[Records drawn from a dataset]
Lemma take_pending_output_returns (m : SM) (key : string) :
  buffers_valid m -> returns m (take_pending_output m key).
Proof.
  intros Hm. destruct (SessionMapper.pending_outputs m !! key) as [p|] eqn:Hp.
  - destruct (bv_pending m Hm key p Hp) as [Ho Hu].
    set (held := replicate (Z.to_nat (PendingOutput.expected_offset p)) x00).
    assert (synced m key held (held ++ PendingOutput.buffer p)) as Hs.
    { unfold synced. rewrite Hp. split_and!; [|done|done]. unfold held, zlen. rewrite length_replicate. lia. }
    destruct (take_pending_output_spec m key held _ (bv_max m Hm) Hs) as (m' & es & He & _ & Hg & _).
    rewrite He. exists m', es. split_and!; [done| | |by eapply good_append_ok];
      unfold take_pending_output in He; rewrite Hp in He;
      destruct (output_chunks _ _ _ _ _); simplify_eq/=; [|done].
    apply buffers_valid_with_pending; [done|]. apply map_Forall_delete, Hm.
  - unfold take_pending_output. rewrite Hp. by apply returns_nil.
Qed.

Lemma returns_app (m : SM) (r : option (SM * list DomainEvent.t))
    (k : SM -> option (SM * list DomainEvent.t)) :
  returns m r -> (forall m', buffers_valid m' -> returns m' (k m')) ->
  returns m (r ≫= fun x => k x.1 ≫= fun y => Some (y.1, x.2 ++ y.2)).
Proof.
  intros (m1 & es & -> & H1 & Hm1 & He) Hk. simpl.
  destruct (Hk m1 H1) as (m2 & es2 & -> & H2 & Hm2 & He2). simpl.
  exists m2, (es ++ es2). split_and!; [done|done|congruence|].
  apply Forall_app. rewrite <- Hm1 at 2. by split.
Qed.

Lemma take_pending_outputs_returns (keys : list string) (m : SM) :
  buffers_valid m -> returns m (take_pending_outputs m keys).
Proof.
  revert m. induction keys as [|k keys IH]; intros m Hm; [by apply returns_nil|].
  apply (returns_app m _ (fun m => take_pending_outputs m keys)); auto using take_pending_output_returns.
Qed.

Lemma output_change_events_returns (now : Z) (m : SM) (key : string) (old_track new_track : ItemTrack.t) :
  buffers_valid m -> Utf8 (ItemTrack.output old_track) -> Utf8 (ItemTrack.output new_track) ->
  returns m (output_change_events now m key old_track new_track).
Proof.
  intros Hm Hu Hu'. unfold output_change_events. case_bool_decide; [by apply returns_nil|].
  destruct (bytes_strip_prefix _ _) as [d|] eqn:Hd.
  - apply bytes_strip_prefix_Some in Hd. rewrite Hd in Hu'.
    match goal with |- returns _ (maybe_flush_full ?m1 _) => assert (Hm1 : buffers_valid m1); [|set (m2 := m1) in *] end.
    { apply buffers_valid_with_pending; [done|]. apply map_Forall_insert_2; [|apply Hm]. simpl.
      destruct (SessionMapper.pending_outputs m !! key) as [p|] eqn:Hp; simpl.
      - destruct (bv_pending m Hm key p Hp) as [Ho Hup]. split; [done|]. apply Utf8_app; [done|].
        by apply (Utf8_app_inv_r (ItemTrack.output old_track)).
      - split; [apply zlen_nonneg|]. by apply (Utf8_app_inv_r (ItemTrack.output old_track)). }
    change (returns m2 (maybe_flush_full m2 key)). unfold maybe_flush_full.
    match goal with |- context [if ?b then _ else _] => destruct b end;
      auto using take_pending_output_returns, returns_nil.
  - do 2 eexists. split; [done|]. split_and!; [|done|].
    + apply buffers_valid_with_pending; [done|]. apply map_Forall_delete, Hm.
    + constructor; [|done]. simpl. by rewrite utf8_valid_iff.
Qed.
(** What the allowed operations and the other tasks do not destroy survives a program. *)
Lemma texec_stable_all {S O} (env : S -> S -> Prop) (step : forall B, op B -> S -> option B -> S -> Prop)
    (obs : forall B, op B -> B -> list O) (I : S -> Prop) {A} (p : prog op A) (s s' : S) (t : list O) (a : option A) :
  (forall s s', env s s' -> I s -> I s') ->
  (forall B (o : op B) s b s', P B o -> step B o s b s' -> I s -> I s') ->
  prog_all P p -> texec env step obs p s t a s' -> I s -> I s'.
Proof.
  intros Henv Hstep. assert (Hrtc : forall s s', rtc env s s' -> I s -> I s') by (induction 1; eauto).
  revert s t. induction p as [x|B o k IH]; intros s t; simpl; [intros _ (_ & _ & ->); done|].
  intros [Ho Hk] (s1 & [b|] & s2 & H1 & H2 & H3) Hi.
  - destruct H3 as (t' & H3 & _). eauto.
  - destruct H3 as (_ & _ & ->). eauto.
Qed.
End All.

Create HintDb prog_all.
#[export] Hint Resolve prog_all_ret prog_all_act : prog_all.

(** Go through the text of a program. *)
Ltac prog_all_tac :=
  repeat match goal with
  | |- prog_all _ (try _ _) => apply prog_all_try; [|intros ?]
  | |- prog_all _ (prog_bind _ _) => apply prog_all_bind; [|intros ?]
  | |- prog_all _ (lift _) => exact I
  | |- prog_all _ (Ret _) => exact I
  | |- prog_all _ (act _) => apply prog_all_act
  | |- prog_all _ (match ?x with _ => _ end) => destruct x
  | |- prog_all _ (let (_, _) := ?x in _) => destruct x
  end; try done.

(** ** Pools of programs, and what a program may spend

    The tasks of a process as a list of programs: in every step one of them performs its next operation, a new
    task starts, or something else changes the state.  A budget: each operation costs and earns rights to do
    something; tasks that start without rights and never overspend keep the whole pool within the rights the state gives. *)

Section Pool.
Context {op : Type -> Type} {S : Type}.
Variable env : S -> S -> Prop.
Variable step : forall B, op B -> S -> option B -> S -> Prop.
Variable task : prog op unit -> Prop.

Inductive pool_step : list (prog op unit) * S -> list (prog op unit) * S -> Prop :=
| pool_act (l1 l2 : list (prog op unit)) (B : Type) (o : op B) (k : B -> prog op unit) (s s' : S) (b : B) :
    step B o s (Some b) s' -> pool_step (l1 ++ Act o k :: l2, s) (l1 ++ k b :: l2, s')
| pool_panic (l1 l2 : list (prog op unit)) (B : Type) (o : op B) (k : B -> prog op unit) (s s' : S) :
    step B o s None s' -> pool_step (l1 ++ Act o k :: l2, s) (l1 ++ l2, s')
| pool_spawn (l : list (prog op unit)) (p : prog op unit) (s : S) : task p -> pool_step (l, s) (p :: l, s)
| pool_env (l : list (prog op unit)) (s s' : S) : env s s' -> pool_step (l, s) (l, s').

(** ** Budgets *)

Variable allowed : forall B, op B -> Prop.
Variable cost : forall B, op B -> Z.
Variable gain : forall B, op B -> B -> Z.

Fixpoint budget {A : Type} (n : Z) (p : prog op A) (Q : A -> Z -> Prop) : Prop :=
  match p with
  | Ret a => Q a n
  | @Act _ _ B o k => allowed B o /\ cost B o <= n /\ forall b, budget (n - cost B o + gain B o b) (k b) Q
  end.

Lemma budget_mono {A : Type} (n : Z) (p : prog op A) (Q R : A -> Z -> Prop) :
  (forall a m, Q a m -> R a m) -> budget n p Q -> budget n p R.
Proof. intros QR. revert n. induction p as [a|B o k IH]; simpl; intros n; [apply QR|naive_solver]. Qed.

Lemma budget_bind {A C : Type} (n : Z) (p : prog op A) (f : A -> prog op C) (Q : C -> Z -> Prop) :
  budget n p (fun a m => budget m (f a) Q) -> budget n (prog_bind p f) Q.
Proof. revert n. induction p as [a|B o k IH]; simpl; intros n; [done|]. intros (? & ? & K). split_and!; auto. Qed.

Lemma budget_act {B C : Type} (n : Z) (o : op B) (f : B -> prog op C) (Q : C -> Z -> Prop) :
  allowed B o -> cost B o <= n -> (forall b, budget (n - cost B o + gain B o b) (f b) Q) -> budget n (prog_bind (act o) f) Q.
Proof. done. Qed.

(** Programs whose operations neither cost nor earn. *)
Definition free (B : Type) (o : op B) : Prop := allowed B o /\ cost B o = 0 /\ forall b, gain B o b = 0.

Lemma budget_free {A : Type} (n : Z) (p : prog op A) : 0 <= n -> prog_all free p -> budget n p (fun _ m => m = n).
Proof.
  revert n. induction p as [a|B o k IH]; simpl; intros n N; [done|]. intros [(Al & C & G) K]. split_and!; [done|lia|]. intros b.
  rewrite C, G. replace (n - 0 + 0) with n by lia. by apply IH.
Qed.

Lemma budget_quiet {A : Type} (n : Z) (p : prog op A) : 0 <= n -> prog_all free p -> budget n p (fun _ m => 0 <= m).
Proof. intros N F. eapply budget_mono; [|by apply budget_free]. simpl. lia. Qed.

(** The rights the state gives. *)
Variable potential : S -> Z.
Hypothesis env_potential : forall s s', env s s' -> potential s <= potential s'.
Hypothesis step_potential : forall B (o : op B) s b s', allowed B o -> step B o s (Some b) s' -> potential s + gain B o b <= potential s' + cost B o.
Hypothesis panic_potential : forall B (o : op B) s s', allowed B o -> step B o s None s' -> potential s <= potential s' + cost B o.
Hypothesis task_budget : forall p, task p -> budget 0 p (fun _ m => 0 <= m).

Definition within (c : list (prog op unit) * S) : Prop :=
  exists ns, Forall2 (fun p n => 0 <= n /\ budget n p (fun _ m => 0 <= m)) c.1 ns /\ sum_by id ns <= potential c.2.

Lemma pool_step_within (c c' : list (prog op unit) * S) :
  (forall B (o : op B) b, 0 <= gain B o b) -> pool_step c c' -> within c -> within c'.
Proof.
  intros G St (ns & F & L). destruct St as [l1 l2 B o k s s' b St|l1 l2 B o k s s' St|l p s T|l s s' E]; simpl in *.
  - apply Forall2_app_inv_l in F as (n1 & n2 & F1 & F2 & ->). inversion F2 as [|? n ? n2' Bd F3]; subst. destruct Bd as [N Bd]. cbn [budget] in Bd. destruct Bd as (Al & C & K).
    exists (n1 ++ (n - cost B o + gain B o b) :: n2'). split.
    + apply Forall2_app; [done|]. constructor; [|done]. split; [specialize (G B o b); lia|apply K].
    + pose proof (step_potential B o s b s' Al St). rewrite sum_by_app, sum_by_cons in L. rewrite sum_by_app, sum_by_cons. unfold id in *. cbn [snd]. lia.
  - apply Forall2_app_inv_l in F as (n1 & n2 & F1 & F2 & ->). inversion F2 as [|? n ? n2' Bd F3]; subst. destruct Bd as [N Bd]. cbn [budget] in Bd. destruct Bd as (Al & C & K).
    exists (n1 ++ n2'). split; [by apply Forall2_app|]. pose proof (panic_potential B o s s' Al St).
    rewrite sum_by_app, sum_by_cons in L. rewrite sum_by_app. unfold id in *. cbn [snd]. lia.
  - exists (0 :: ns). split; [|done]. constructor; [|done]. split; [done|by apply task_budget].
  - exists ns. split; [done|]. pose proof (env_potential s s' E). cbn [snd]. lia.
Qed.
(* ===== verification/Proto.v ===== *)
(** * The messages of the protocol ([src/proto/agent_console/v1/])

    The messages as [prost] generates them for the Bridge and the Relay: one Module per message
    or enum.  An enum field of a message is an [i32] ([Z] here) next to the type of its variants,
    with the conversions [as_i32] ([x as i32]) and [try_from] ([i32::try_into]); a field that is
    a message is an [option]; a [oneof] is an option of an inductive type of the message's
    Module.  The envelope is in [Messages]. *)

From S2P Require Import Prelude.

Module pb.

Module AgentKind.
Inductive t := Unspecified | CodexDesktop | ZcodeDesktop.
#[global] Instance eq_dec : EqDecision t.
Proof. solve_decision. Defined.

Definition as_i32 (x : t) : Z :=
  match x with
  | Unspecified => 0
  | CodexDesktop => 1
  | ZcodeDesktop => 2
  end.

Definition all : list t := [Unspecified; CodexDesktop; ZcodeDesktop].

Definition try_from (z : Z) : option t := list_find (fun x => as_i32 x = z) all ≫= (fun p => Some p.2).
End AgentKind.

Module DeviceConnection.
Inductive t := Unspecified | ConnectionConnecting | ConnectionOnline | ConnectionDegraded | ConnectionOffline.
#[global] Instance eq_dec : EqDecision t.
Proof. solve_decision. Defined.

Definition as_i32 (x : t) : Z :=
  match x with
  | Unspecified => 0
  | ConnectionConnecting => 1
  | ConnectionOnline => 2
  | ConnectionDegraded => 3
  | ConnectionOffline => 4
  end.

Definition all : list t := [Unspecified; ConnectionConnecting; ConnectionOnline; ConnectionDegraded; ConnectionOffline].

Definition try_from (z : Z) : option t := list_find (fun x => as_i32 x = z) all ≫= (fun p => Some p.2).
End DeviceConnection.

Module ControlMode.
Inductive t := Unspecified | FullControl | LimitedControl | ReadOnly | Unavailable.
#[global] Instance eq_dec : EqDecision t.
Proof. solve_decision. Defined.

Definition as_i32 (x : t) : Z :=
  match x with
  | Unspecified => 0
  | FullControl => 1
  | LimitedControl => 2
  | ReadOnly => 3
  | Unavailable => 4
  end.

Definition all : list t := [Unspecified; FullControl; LimitedControl; ReadOnly; Unavailable].

Definition try_from (z : Z) : option t := list_find (fun x => as_i32 x = z) all ≫= (fun p => Some p.2).
End ControlMode.

Module CompatibilityState.
Inductive t := Unspecified | CompatibilityVerified | CompatibilityDegraded | CompatibilityUnsupported.
#[global] Instance eq_dec : EqDecision t.
Proof. solve_decision. Defined.

Definition as_i32 (x : t) : Z :=
  match x with
  | Unspecified => 0
  | CompatibilityVerified => 1
  | CompatibilityDegraded => 2
  | CompatibilityUnsupported => 3
  end.

Definition all : list t := [Unspecified; CompatibilityVerified; CompatibilityDegraded; CompatibilityUnsupported].

Definition try_from (z : Z) : option t := list_find (fun x => as_i32 x = z) all ≫= (fun p => Some p.2).
End CompatibilityState.

Module ActiveTurnPhase.
Inductive t := Unspecified | TurnPhaseIdle | TurnPhaseRunning | TurnPhaseFinishing.
#[global] Instance eq_dec : EqDecision t.
Proof. solve_decision. Defined.

Definition as_i32 (x : t) : Z :=
  match x with
  | Unspecified => 0
  | TurnPhaseIdle => 1
  | TurnPhaseRunning => 2
  | TurnPhaseFinishing => 3
  end.

Definition all : list t := [Unspecified; TurnPhaseIdle; TurnPhaseRunning; TurnPhaseFinishing].
(** The body of an upload reaches the file whole chunk by whole chunk, in order and without a
    gap, and never beyond the limit of the sink; the count and the prefix kept for recognising the
    type are those of the bytes written; the copy succeeds only when the stream ended and every
    chunk is in the file, and it is refused as too large only if the chunks exceed the limit. *)
Theorem consume_chunks_bounded (first : bool) (chunks : list (list byte)) (stop : StreamEnd) (s s' : UploadSink.t)
    (out : list byte) (w w' : Grants.t) (t : list FObs) (r : res TransferError.t unit) :
  sink_ok s out -> fexec (consume_chunks first chunks stop s) w t (Some (r, s')) w' ->
  (exists copied, copied `prefix_of` chunks /\ written_of t = concat copied) /\
  UploadSink.size s' = zlen (out ++ written_of t) /\ UploadSink.size s' <= UploadSink.max_bytes s /\
  (r = Ok tt -> stop = StreamEof /\ written_of t = concat chunks /\ sink_ok s' (out ++ concat chunks)) /\
  (r = Err (TransferError.Files FilesError.TooLarge) -> UploadSink.max_bytes s < zlen (out ++ concat chunks)).
Proof.
  revert first s out w t. induction chunks as [|chunk chunks IH]; intros first s out w t Hok He; simpl in He.
  - destruct He as (-> & He & ->). simplify_eq. pose proof Hok as (_ & Hs & Hm & _). unfold written_of; simpl. rewrite !app_nil_r. split_and!; try done.
    + exists []. split; [apply prefix_nil|done].
    + intros. destruct stop; simplify_eq; done.
    + intros. destruct stop; done.
  - texec_inv. match goal with H : fexec (write_chunk _ _) _ _ (Some ?p) _ |- _ => destruct p as [rc s1] end.
    match goal with H : fexec (write_chunk _ _) _ _ _ _ |- _ => pose proof (write_chunk_spec _ _ _ _ _ _ _ _ Hok H) as (Hm & _ & _ & Hc) end.
    rewrite written_app. simpl in He. destruct rc as [[]|e].
    + destruct Hc as [-> Hok1]. destruct (IH _ _ _ _ _ Hok1 He) as ((l & Hl & Hw) & Hs & Hle & Hr1 & Hr2).
      rewrite Hm in *. rewrite <- app_assoc in *. split_and!; try done; try (rewrite app_assoc; done).
      * exists (chunk :: l). split; [by apply prefix_cons|]. simpl. by rewrite Hw.
      * intros Hr. destruct (Hr1 Hr) as (? & -> & ?). done.
    + destruct Hc as (-> & Hs & Hf & Hbig). texec_inv. pose proof Hok as (_ & Hs0 & Hm0 & _). simpl. rewrite app_nil_r.
      split_and!; try done; try lia.
      * exists []. split; [apply prefix_nil|done].
      * intros Hr. simplify_eq. specialize (Hbig eq_refl). rewrite !zlen_app in *. pose proof (zlen_nonneg (concat chunks)). lia.
Qed.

The task | Extract exactly the leading lines of the data, stopping at and including the line with "- destruct (bv_pending m Hm key p Hp) as [Ho Hu].".

Exercise output |
Lemma take_pending_output_returns (m : SM) (key : string) :
  buffers_valid m -> returns m (take_pending_output m key).
Proof.
  intros Hm. destruct (SessionMapper.pending_outputs m !! key) as [p|] eqn:Hp.
  - destruct (bv_pending m Hm key p Hp) as [Ho Hu].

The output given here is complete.